È notizia di questi giorni che la tanto discussa ILVA, l’acciaieria di Taranto che è una delle più grandi di Italia, è stata posta sotto sequestro dai magistrati per i danni che sta causando alla città e ai cittadini di Taranto e delle zone limitrofe.

I team direzionale dell’ILVA è stato arrestato e tutti i lavoratori sono stati mandati a casa.

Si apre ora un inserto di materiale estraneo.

Lemma normalise_ignores_non_digits_witness :
  canonical (normalise e164 (str "0812" ++ 45%N :: str "34567890"))
  = canonical (normalise e164 (str "0812" ++ str "34567890")).
Proof.
  apply (normalise_ignores_non_digits e164 (str "0812") (str "34567890") 45%N).
  - reflexivity.
  - discriminate.
Defined.

(** X5: the reason [empty] is given to blank inputs and to no others: the
    inputs made of white space only, in the sense of [trim], the empty
    string among them. *)
Theorem normalise_empty_iff_blank (format : PhoneFormat) (rawInput : jsstring) :
  reason (normalise format rawInput) = Some (str "empty") <->
  forallb isWhiteSpace rawInput = true.
Proof.
  rewrite <- trim_nil_iff. unfold normalise.
  destruct (trim rawInput) as [|c0 r0] eqn:T; [done|].
  cbn [falsy]. rewrite <- T. split; [|by rewrite T].
  pose proof (classify_raw (trim rawInput) (trim rawInput)
                (clean (trim rawInput))) as R.
  destruct (classify _ _) as [early|c].
  - destruct R as (_ & _ & _ & _ & _ & _ & _ & [Re|Re]); rewrite Re; discriminate.
  - destruct (negb _); [discriminate|]. destruct (_ || _); discriminate.
Qed.

Lemma digits_no_plus (s : jsstring) :
  forallb isDigit s = true -> startsWith (str "+") s = false.
Proof.
  destruct s as [|c s]; [done|]. cbn [forallb].
  intros [Hc _]%andb_true_iff.
  change (startsWith (str "+") (c :: s)) with ((43 =? c)%N && true).
  unfold isDigit in Hc. apply andb_true_iff in Hc as [Lo _].
  apply N.leb_le in Lo. rewrite andb_true_r. apply N.eqb_neq. lia.
Qed.

(** X6: for an input made of digits only the verdict is a matter of length.
    With the prefix [62] it takes 10 to 15 digits, with the prefix [0] it
    takes 9 to 14, and without either it takes 9 to 13. *)
Theorem normalise_digit_strings (format : PhoneFormat) (s : jsstring) :
  forallb isDigit s = true ->
  (valid (normalise format s) = true <->
   if startsWith (str "62") s then 10 <= Z.of_nat (length s) <= 15
   else if startsWith (str "0") s then 9 <= Z.of_nat (length s) <= 14
   else 9 <= Z.of_nat (length s) <= 13).
Proof.
  intros D. rewrite normalise_valid_iff.
  pose proof (digits_kept s D) as K.
  rewrite (trim_clean _ (kept_no_whitespace _ K)).
  assert (clean s = s) as ->.
  { unfold clean. by rewrite (replace_nonDigit_kept _ K), (digits_no_plus s D). }
  unfold classify.
  assert (startsWith (str "+62") s = false) as ->.
  { destruct s as [|c s]; [done|]. pose proof (digits_no_plus _ D) as P.
    change (startsWith (str "+") (c :: s)) with ((43 =? c)%N && true) in P.
    change (startsWith (str "+62") (c :: s))
      with ((43 =? c)%N && startsWith (str "62") s).
    rewrite andb_true_r in P. by rewrite P. }
  destruct (startsWith (str "62") s) eqn:S62.
  { apply startsWith_app in S62 as [rest ->].
    change (slice 2 (str "62" ++ rest)) with rest.
    rewrite length_app. change (length (str "62")) with 2%nat.
    destruct rest as [|c rest].
    - simpl. split; [|lia]. by intros [_ (? & ? & _)].
    - assert (allDigits (c :: rest) = true) as ->.
      { rewrite forallb_app in D. by apply andb_true_iff in D as [_ D]. }
      split.
      + intros [_ (r & [= <-] & B)]. lia.
      + intros B. split; [done|]. exists (c :: rest). split; [done|lia]. }
  destruct (startsWith (str "0") s) eqn:S0.
  { apply startsWith_app in S0 as [rest ->].
    change (slice 1 (str "0" ++ rest)) with rest.
    rewrite length_app. change (length (str "0")) with 1%nat.
    destruct rest as [|c rest].
    - simpl. split; [|lia]. by intros [_ (? & ? & _)].
    - assert (allDigits (c :: rest) = true) as ->.
      { rewrite forallb_app in D. by apply andb_true_iff in D as [_ D]. }
      split.
      + intros [_ (r & [= <-] & B)]. lia.
      + intros B. split; [done|]. exists (c :: rest). split; [done|lia]. }
  destruct s as [|c s].
  { simpl. split; [|lia]. by intros [? _]. }
  assert (allDigits (c :: s) = true) as -> by exact D. cbn [negb].
  destruct (_ && _) eqn:L.
  - apply andb_true_iff in L as [L1 L2]. apply Z.leb_le in L1, L2.
    split; [lia|]. intros _. split; [done|]. exists (c :: s). split; [done|lia].
  - split.
    + by intros [_ (? & ? & _)].
    + intros B. apply andb_false_iff in L as [L|L]; apply Z.leb_gt in L; lia.
Qed.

È stato il magistrato Patrizia Todisco di Taranto a prendere la decisione, dettata dal fatto che nelo stabilimento dell’ILVA non sono rispettate neanche le più elementari norme di sicurezza per la salute dei lavoratori e di tutti coloro che abitano nelle vicinanze. Tutto ciò aggravato dal fatto che i gestori dello stabilimento erano perfettamente al corrente di ciò che stavano facendo e non hanno fatto nulla per cambiare la situazione.

E i  mezzi ci sono. In molte città d’Europa e del mondo esistono delle grandi fabbriche che producono e lavorano metalli ma, grazie alle nuove tecnologie, l’inquinamento delle zone è sempre rimasto nei livelli consentiti dalla legge, che sono quelli che permettono di salvaguardare la salute dei cittadini.

I lavoratori, trovatisi senza il loro impiego da un momento all’altro, hanno iniziato una protesta e hanno chiesto anche l’intervento del premier Mario Monti, a cui chiedono che oltre al danno ambientale, non si debba subire anche il danno economico.